PROVIDED ENTRIES →
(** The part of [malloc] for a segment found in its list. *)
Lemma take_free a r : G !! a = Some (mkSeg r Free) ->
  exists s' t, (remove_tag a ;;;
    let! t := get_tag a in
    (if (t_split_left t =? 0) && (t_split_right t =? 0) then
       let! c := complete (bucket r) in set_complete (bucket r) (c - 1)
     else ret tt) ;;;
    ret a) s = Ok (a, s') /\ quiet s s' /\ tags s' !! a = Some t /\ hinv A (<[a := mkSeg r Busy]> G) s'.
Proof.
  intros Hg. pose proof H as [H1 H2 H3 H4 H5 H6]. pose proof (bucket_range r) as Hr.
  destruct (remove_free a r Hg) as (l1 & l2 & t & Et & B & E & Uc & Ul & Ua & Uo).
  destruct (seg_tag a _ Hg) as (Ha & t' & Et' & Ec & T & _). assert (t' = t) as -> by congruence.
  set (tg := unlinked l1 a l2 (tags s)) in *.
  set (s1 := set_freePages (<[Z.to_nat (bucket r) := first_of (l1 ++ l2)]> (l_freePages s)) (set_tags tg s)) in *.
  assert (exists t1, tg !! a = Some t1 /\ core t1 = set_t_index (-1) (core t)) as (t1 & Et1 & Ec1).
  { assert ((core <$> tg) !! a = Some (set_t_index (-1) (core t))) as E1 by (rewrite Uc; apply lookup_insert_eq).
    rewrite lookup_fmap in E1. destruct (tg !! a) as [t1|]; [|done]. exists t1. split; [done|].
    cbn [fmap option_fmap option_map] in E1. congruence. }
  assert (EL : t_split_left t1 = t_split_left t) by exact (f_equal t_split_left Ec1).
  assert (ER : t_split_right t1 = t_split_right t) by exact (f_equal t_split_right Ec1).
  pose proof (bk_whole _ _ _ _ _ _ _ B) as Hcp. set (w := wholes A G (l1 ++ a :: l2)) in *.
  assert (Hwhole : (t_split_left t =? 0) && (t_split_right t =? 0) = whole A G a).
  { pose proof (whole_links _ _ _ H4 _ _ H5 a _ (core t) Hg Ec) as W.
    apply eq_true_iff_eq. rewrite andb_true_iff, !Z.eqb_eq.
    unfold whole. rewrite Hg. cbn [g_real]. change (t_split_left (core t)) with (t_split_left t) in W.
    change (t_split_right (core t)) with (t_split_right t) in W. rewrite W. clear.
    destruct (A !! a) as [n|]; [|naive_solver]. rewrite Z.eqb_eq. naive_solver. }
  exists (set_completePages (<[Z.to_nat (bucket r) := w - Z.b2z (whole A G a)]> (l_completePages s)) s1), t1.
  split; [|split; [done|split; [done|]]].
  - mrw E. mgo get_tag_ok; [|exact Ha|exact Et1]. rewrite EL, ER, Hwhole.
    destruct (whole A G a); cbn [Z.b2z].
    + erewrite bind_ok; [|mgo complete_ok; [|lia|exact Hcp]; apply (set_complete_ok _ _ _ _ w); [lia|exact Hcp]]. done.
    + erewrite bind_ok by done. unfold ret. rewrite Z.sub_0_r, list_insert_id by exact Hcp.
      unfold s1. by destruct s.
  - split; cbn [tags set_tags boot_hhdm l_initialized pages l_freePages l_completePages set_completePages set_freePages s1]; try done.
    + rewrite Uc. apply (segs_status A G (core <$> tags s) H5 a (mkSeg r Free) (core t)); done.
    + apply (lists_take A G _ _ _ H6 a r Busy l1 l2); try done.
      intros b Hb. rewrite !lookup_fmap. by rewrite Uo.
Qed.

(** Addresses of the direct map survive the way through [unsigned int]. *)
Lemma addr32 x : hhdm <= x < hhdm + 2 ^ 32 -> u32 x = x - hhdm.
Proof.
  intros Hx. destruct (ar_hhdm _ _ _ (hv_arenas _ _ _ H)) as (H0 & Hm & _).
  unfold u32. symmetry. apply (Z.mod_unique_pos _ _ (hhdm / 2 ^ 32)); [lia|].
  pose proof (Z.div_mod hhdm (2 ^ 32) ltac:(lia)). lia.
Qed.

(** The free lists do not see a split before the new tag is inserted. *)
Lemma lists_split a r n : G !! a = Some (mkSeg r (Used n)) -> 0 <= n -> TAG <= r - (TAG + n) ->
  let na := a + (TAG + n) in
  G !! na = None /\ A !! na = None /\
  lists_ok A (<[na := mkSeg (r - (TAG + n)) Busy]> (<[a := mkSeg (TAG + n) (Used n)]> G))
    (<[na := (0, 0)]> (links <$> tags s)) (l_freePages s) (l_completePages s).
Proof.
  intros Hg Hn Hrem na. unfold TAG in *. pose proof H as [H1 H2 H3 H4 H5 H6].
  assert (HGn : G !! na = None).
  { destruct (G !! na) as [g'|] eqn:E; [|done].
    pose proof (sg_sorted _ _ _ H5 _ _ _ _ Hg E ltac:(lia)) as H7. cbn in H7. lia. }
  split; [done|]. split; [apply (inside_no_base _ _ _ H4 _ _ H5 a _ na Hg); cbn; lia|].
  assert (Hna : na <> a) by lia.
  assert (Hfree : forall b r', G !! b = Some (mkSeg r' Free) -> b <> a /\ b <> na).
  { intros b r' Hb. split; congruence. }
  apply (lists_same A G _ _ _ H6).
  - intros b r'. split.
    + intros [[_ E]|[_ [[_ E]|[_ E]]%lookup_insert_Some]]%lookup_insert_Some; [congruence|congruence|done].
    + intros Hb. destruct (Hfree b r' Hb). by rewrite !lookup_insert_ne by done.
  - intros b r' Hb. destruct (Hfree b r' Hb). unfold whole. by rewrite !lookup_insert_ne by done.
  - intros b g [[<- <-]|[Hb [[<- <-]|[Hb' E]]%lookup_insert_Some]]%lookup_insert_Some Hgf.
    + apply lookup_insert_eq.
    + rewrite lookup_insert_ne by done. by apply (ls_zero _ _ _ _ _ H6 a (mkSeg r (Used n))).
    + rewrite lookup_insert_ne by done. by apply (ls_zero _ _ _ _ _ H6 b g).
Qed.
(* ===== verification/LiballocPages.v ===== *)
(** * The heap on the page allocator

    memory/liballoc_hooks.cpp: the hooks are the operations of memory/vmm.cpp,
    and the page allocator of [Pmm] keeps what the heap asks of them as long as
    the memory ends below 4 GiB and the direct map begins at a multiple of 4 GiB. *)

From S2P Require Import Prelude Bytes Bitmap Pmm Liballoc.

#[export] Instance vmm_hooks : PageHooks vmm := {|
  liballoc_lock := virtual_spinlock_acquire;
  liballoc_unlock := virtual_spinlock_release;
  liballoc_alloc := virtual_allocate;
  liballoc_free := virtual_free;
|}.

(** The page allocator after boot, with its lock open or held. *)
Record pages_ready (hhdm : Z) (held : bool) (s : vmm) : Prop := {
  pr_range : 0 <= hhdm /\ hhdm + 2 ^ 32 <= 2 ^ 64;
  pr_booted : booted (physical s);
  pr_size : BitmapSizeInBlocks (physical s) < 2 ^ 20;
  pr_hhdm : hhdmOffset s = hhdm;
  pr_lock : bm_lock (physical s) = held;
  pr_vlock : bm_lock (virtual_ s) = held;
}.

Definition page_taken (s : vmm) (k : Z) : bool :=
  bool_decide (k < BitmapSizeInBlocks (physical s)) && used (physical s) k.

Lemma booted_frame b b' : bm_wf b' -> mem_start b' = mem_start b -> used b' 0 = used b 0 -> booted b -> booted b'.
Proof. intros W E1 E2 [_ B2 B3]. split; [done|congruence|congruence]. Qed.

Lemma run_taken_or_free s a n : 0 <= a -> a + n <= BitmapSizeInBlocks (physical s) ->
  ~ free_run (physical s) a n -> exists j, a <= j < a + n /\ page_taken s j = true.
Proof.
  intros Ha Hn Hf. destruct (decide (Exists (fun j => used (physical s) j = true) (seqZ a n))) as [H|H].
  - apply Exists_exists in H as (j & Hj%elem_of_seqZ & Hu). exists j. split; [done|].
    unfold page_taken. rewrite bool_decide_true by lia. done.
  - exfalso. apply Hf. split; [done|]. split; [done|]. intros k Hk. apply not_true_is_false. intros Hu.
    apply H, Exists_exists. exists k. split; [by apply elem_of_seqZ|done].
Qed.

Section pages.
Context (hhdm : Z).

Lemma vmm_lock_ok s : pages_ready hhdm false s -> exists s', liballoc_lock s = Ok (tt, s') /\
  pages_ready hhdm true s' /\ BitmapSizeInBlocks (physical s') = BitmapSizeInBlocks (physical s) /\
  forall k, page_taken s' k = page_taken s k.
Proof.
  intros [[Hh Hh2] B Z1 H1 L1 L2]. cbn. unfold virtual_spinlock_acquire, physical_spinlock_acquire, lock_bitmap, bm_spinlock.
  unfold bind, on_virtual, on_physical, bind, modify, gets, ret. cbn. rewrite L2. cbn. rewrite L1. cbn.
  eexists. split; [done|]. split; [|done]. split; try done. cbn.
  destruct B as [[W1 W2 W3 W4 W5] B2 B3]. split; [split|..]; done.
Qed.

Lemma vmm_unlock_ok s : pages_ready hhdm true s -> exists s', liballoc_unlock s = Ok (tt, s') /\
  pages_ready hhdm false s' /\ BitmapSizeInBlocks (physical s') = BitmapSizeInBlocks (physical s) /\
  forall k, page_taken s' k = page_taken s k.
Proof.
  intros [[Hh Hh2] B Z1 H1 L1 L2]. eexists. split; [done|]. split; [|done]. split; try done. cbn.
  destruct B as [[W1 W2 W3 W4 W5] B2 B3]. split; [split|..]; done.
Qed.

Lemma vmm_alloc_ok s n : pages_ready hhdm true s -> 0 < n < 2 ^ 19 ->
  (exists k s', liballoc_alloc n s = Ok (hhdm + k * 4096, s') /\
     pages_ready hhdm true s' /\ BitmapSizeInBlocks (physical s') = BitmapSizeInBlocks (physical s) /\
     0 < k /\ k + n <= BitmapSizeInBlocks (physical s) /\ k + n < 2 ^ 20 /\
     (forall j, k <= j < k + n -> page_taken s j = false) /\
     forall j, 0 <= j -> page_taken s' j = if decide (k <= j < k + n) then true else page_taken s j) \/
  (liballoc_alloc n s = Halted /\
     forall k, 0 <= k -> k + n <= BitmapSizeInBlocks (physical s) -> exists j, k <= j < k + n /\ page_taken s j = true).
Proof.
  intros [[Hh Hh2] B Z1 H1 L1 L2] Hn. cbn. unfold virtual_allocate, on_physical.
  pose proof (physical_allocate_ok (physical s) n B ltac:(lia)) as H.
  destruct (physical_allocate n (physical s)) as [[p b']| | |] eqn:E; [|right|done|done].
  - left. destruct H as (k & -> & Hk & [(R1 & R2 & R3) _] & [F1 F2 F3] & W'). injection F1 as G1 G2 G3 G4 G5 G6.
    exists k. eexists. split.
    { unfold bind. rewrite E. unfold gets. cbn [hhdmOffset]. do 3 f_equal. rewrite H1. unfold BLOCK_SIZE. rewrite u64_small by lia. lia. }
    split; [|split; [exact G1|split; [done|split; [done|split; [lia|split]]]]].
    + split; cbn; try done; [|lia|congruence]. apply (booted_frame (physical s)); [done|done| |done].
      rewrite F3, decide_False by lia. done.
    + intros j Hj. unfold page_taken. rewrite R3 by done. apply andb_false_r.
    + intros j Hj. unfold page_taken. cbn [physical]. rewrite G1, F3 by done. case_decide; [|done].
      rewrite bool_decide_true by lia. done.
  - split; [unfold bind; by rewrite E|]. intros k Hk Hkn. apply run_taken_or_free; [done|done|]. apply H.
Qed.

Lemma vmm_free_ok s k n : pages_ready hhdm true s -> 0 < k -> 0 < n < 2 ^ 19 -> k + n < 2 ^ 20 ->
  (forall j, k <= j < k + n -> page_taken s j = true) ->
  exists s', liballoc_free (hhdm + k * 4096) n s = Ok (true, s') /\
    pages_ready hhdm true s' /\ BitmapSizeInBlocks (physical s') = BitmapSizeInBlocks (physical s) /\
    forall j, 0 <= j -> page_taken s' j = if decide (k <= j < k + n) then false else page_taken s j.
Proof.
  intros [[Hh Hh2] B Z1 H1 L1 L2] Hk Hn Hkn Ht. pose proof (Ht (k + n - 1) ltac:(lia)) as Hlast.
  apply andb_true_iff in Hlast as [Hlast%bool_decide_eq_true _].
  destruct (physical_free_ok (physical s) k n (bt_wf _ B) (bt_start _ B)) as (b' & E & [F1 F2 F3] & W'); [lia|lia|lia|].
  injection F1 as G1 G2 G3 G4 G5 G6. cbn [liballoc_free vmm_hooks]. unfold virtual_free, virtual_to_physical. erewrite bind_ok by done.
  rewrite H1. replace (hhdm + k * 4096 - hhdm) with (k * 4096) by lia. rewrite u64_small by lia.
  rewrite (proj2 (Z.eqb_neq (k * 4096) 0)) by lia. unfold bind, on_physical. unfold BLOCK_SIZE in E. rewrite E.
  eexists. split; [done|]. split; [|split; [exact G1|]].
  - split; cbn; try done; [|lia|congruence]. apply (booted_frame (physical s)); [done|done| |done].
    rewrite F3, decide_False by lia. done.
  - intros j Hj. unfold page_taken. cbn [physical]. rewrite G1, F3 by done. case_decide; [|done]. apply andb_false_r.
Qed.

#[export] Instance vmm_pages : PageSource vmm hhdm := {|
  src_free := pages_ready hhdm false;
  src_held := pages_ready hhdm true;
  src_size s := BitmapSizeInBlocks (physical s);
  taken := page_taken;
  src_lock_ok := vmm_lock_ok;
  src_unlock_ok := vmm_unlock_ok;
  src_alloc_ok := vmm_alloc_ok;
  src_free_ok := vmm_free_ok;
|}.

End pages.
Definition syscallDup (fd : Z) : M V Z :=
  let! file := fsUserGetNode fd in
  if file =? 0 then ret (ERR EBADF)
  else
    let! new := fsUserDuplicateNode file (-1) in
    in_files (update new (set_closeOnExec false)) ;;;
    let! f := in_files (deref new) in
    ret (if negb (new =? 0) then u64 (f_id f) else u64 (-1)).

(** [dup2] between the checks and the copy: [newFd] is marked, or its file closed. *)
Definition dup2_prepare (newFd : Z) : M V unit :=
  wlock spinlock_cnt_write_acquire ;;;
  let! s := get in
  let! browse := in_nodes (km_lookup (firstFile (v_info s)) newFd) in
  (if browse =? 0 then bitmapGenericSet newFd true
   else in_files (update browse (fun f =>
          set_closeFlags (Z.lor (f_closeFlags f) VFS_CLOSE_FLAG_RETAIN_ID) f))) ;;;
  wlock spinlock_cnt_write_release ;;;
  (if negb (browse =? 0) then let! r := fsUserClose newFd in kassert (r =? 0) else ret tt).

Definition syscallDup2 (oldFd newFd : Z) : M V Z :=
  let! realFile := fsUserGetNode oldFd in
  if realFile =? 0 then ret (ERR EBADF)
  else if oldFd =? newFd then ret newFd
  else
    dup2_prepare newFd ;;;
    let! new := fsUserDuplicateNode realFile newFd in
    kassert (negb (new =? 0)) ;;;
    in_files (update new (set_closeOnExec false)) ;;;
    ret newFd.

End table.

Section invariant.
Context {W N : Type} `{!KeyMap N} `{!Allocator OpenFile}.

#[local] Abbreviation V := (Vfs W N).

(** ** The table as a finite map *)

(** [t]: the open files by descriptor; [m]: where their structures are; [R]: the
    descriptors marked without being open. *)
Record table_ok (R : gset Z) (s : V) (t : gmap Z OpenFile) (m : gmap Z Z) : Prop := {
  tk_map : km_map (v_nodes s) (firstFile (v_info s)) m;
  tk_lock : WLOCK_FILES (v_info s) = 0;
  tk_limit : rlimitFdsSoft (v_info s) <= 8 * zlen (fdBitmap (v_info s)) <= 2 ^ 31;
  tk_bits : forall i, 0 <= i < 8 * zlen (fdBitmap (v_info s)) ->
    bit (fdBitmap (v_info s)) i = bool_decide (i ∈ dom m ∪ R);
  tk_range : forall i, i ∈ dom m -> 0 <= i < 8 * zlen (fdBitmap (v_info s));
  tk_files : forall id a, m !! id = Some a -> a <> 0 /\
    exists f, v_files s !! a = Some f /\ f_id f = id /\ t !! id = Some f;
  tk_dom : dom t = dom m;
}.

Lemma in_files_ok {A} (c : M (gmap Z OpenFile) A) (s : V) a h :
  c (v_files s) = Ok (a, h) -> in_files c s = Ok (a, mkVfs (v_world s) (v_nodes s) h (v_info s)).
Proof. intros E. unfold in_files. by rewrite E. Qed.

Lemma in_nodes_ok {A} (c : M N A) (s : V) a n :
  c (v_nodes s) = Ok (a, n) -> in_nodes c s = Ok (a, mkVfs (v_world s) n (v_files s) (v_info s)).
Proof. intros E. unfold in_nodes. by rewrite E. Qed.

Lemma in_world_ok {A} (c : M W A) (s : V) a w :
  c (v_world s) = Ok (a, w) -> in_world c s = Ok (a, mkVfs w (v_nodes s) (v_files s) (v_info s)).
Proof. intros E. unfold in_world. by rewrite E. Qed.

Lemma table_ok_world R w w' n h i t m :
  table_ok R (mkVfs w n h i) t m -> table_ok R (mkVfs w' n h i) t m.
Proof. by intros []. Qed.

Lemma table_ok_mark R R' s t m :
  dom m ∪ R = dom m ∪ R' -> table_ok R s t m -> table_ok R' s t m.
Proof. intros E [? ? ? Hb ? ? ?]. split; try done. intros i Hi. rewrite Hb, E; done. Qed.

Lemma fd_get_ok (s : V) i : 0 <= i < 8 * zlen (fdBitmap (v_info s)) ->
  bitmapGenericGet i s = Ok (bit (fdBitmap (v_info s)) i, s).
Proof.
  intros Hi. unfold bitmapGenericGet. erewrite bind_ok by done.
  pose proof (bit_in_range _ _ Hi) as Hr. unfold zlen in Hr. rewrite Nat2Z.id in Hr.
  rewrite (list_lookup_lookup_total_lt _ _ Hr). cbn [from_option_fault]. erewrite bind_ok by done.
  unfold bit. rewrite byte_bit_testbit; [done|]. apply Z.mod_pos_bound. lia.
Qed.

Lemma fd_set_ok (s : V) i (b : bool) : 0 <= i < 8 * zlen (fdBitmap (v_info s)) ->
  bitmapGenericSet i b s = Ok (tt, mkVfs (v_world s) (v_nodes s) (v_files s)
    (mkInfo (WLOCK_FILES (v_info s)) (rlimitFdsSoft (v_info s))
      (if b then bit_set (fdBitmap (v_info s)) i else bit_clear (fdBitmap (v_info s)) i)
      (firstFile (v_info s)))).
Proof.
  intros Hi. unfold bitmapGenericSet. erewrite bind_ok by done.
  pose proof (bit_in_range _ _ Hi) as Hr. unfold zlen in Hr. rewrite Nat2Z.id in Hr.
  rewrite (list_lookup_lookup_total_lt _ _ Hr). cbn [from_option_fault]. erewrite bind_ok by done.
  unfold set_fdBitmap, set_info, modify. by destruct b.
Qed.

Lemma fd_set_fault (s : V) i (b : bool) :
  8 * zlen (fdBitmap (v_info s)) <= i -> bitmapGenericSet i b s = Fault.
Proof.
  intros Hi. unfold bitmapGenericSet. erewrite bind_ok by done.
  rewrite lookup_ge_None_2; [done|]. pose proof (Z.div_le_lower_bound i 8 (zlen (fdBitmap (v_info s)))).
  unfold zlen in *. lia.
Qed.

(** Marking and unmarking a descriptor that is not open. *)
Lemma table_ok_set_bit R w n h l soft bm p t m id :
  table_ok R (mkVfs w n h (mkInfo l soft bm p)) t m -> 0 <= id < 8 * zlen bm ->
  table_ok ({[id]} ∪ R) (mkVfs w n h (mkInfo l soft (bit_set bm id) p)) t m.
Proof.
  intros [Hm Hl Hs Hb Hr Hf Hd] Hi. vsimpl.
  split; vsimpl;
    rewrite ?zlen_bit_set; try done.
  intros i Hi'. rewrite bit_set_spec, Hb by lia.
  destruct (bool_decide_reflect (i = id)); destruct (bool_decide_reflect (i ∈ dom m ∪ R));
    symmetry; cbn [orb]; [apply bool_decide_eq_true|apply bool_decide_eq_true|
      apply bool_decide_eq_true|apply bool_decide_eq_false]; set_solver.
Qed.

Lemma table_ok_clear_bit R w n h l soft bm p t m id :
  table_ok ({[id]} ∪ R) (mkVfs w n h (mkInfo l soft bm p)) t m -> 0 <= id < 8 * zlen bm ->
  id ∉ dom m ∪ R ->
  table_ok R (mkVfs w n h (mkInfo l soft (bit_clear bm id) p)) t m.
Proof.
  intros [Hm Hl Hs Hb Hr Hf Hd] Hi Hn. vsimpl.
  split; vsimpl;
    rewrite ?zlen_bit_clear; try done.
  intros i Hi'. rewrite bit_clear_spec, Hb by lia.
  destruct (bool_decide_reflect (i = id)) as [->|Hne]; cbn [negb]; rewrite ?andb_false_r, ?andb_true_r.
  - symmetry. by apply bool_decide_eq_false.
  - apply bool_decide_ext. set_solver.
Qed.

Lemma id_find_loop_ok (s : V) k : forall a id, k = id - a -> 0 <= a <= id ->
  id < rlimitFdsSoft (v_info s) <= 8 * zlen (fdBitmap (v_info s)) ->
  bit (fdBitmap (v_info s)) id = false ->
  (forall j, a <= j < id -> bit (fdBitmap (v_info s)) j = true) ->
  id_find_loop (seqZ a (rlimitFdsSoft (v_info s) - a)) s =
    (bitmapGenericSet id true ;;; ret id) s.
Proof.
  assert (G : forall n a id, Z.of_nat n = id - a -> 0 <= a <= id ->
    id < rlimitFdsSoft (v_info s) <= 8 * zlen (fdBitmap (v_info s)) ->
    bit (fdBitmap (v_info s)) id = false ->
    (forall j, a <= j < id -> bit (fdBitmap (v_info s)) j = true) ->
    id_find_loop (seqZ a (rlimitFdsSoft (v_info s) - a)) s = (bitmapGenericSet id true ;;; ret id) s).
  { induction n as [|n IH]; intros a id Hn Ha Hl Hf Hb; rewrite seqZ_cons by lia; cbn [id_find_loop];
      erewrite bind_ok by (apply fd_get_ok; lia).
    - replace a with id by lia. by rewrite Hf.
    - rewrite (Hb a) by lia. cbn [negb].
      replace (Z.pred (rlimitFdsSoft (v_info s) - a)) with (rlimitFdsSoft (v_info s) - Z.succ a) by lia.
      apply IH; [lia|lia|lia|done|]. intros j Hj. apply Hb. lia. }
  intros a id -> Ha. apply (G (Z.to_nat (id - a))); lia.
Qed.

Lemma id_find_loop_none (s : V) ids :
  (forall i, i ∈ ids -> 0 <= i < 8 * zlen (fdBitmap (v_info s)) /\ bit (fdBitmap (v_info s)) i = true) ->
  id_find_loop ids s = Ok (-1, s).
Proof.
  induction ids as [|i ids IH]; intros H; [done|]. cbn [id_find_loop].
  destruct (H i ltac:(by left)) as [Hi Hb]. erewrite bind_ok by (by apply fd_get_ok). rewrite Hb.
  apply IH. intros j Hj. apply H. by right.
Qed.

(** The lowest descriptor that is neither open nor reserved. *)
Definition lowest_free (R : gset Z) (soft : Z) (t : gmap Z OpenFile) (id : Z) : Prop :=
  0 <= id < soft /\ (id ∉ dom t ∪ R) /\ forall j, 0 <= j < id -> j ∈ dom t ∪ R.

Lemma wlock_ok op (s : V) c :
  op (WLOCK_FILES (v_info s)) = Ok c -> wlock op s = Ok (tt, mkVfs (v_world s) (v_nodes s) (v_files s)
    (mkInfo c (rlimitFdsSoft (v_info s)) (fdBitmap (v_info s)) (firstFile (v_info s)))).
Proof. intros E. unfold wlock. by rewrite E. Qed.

REQUIREMENT →
All lines from the beginning of the listing through the one with "apply eq_true_iff_eq. rewrite" are to be restated word for word, and only those.

WORKED SOLUTION →
(** The part of [malloc] for a segment found in its list. *)
Lemma take_free a r : G !! a = Some (mkSeg r Free) ->
  exists s' t, (remove_tag a ;;;
    let! t := get_tag a in
    (if (t_split_left t =? 0) && (t_split_right t =? 0) then
       let! c := complete (bucket r) in set_complete (bucket r) (c - 1)
     else ret tt) ;;;
    ret a) s = Ok (a, s') /\ quiet s s' /\ tags s' !! a = Some t /\ hinv A (<[a := mkSeg r Busy]> G) s'.
Proof.
  intros Hg. pose proof H as [H1 H2 H3 H4 H5 H6]. pose proof (bucket_range r) as Hr.
  destruct (remove_free a r Hg) as (l1 & l2 & t & Et & B & E & Uc & Ul & Ua & Uo).
  destruct (seg_tag a _ Hg) as (Ha & t' & Et' & Ec & T & _). assert (t' = t) as -> by congruence.
  set (tg := unlinked l1 a l2 (tags s)) in *.
  set (s1 := set_freePages (<[Z.to_nat (bucket r) := first_of (l1 ++ l2)]> (l_freePages s)) (set_tags tg s)) in *.
  assert (exists t1, tg !! a = Some t1 /\ core t1 = set_t_index (-1) (core t)) as (t1 & Et1 & Ec1).
  { assert ((core <$> tg) !! a = Some (set_t_index (-1) (core t))) as E1 by (rewrite Uc; apply lookup_insert_eq).
    rewrite lookup_fmap in E1. destruct (tg !! a) as [t1|]; [|done]. exists t1. split; [done|].
    cbn [fmap option_fmap option_map] in E1. congruence. }
  assert (EL : t_split_left t1 = t_split_left t) by exact (f_equal t_split_left Ec1).
  assert (ER : t_split_right t1 = t_split_right t) by exact (f_equal t_split_right Ec1).
  pose proof (bk_whole _ _ _ _ _ _ _ B) as Hcp. set (w := wholes A G (l1 ++ a :: l2)) in *.
  assert (Hwhole : (t_split_left t =? 0) && (t_split_right t =? 0) = whole A G a).
  { pose proof (whole_links _ _ _ H4 _ _ H5 a _ (core t) Hg Ec) as W.
    apply eq_true_iff_eq. rewrite andb_true_iff, !Z.eqb_eq.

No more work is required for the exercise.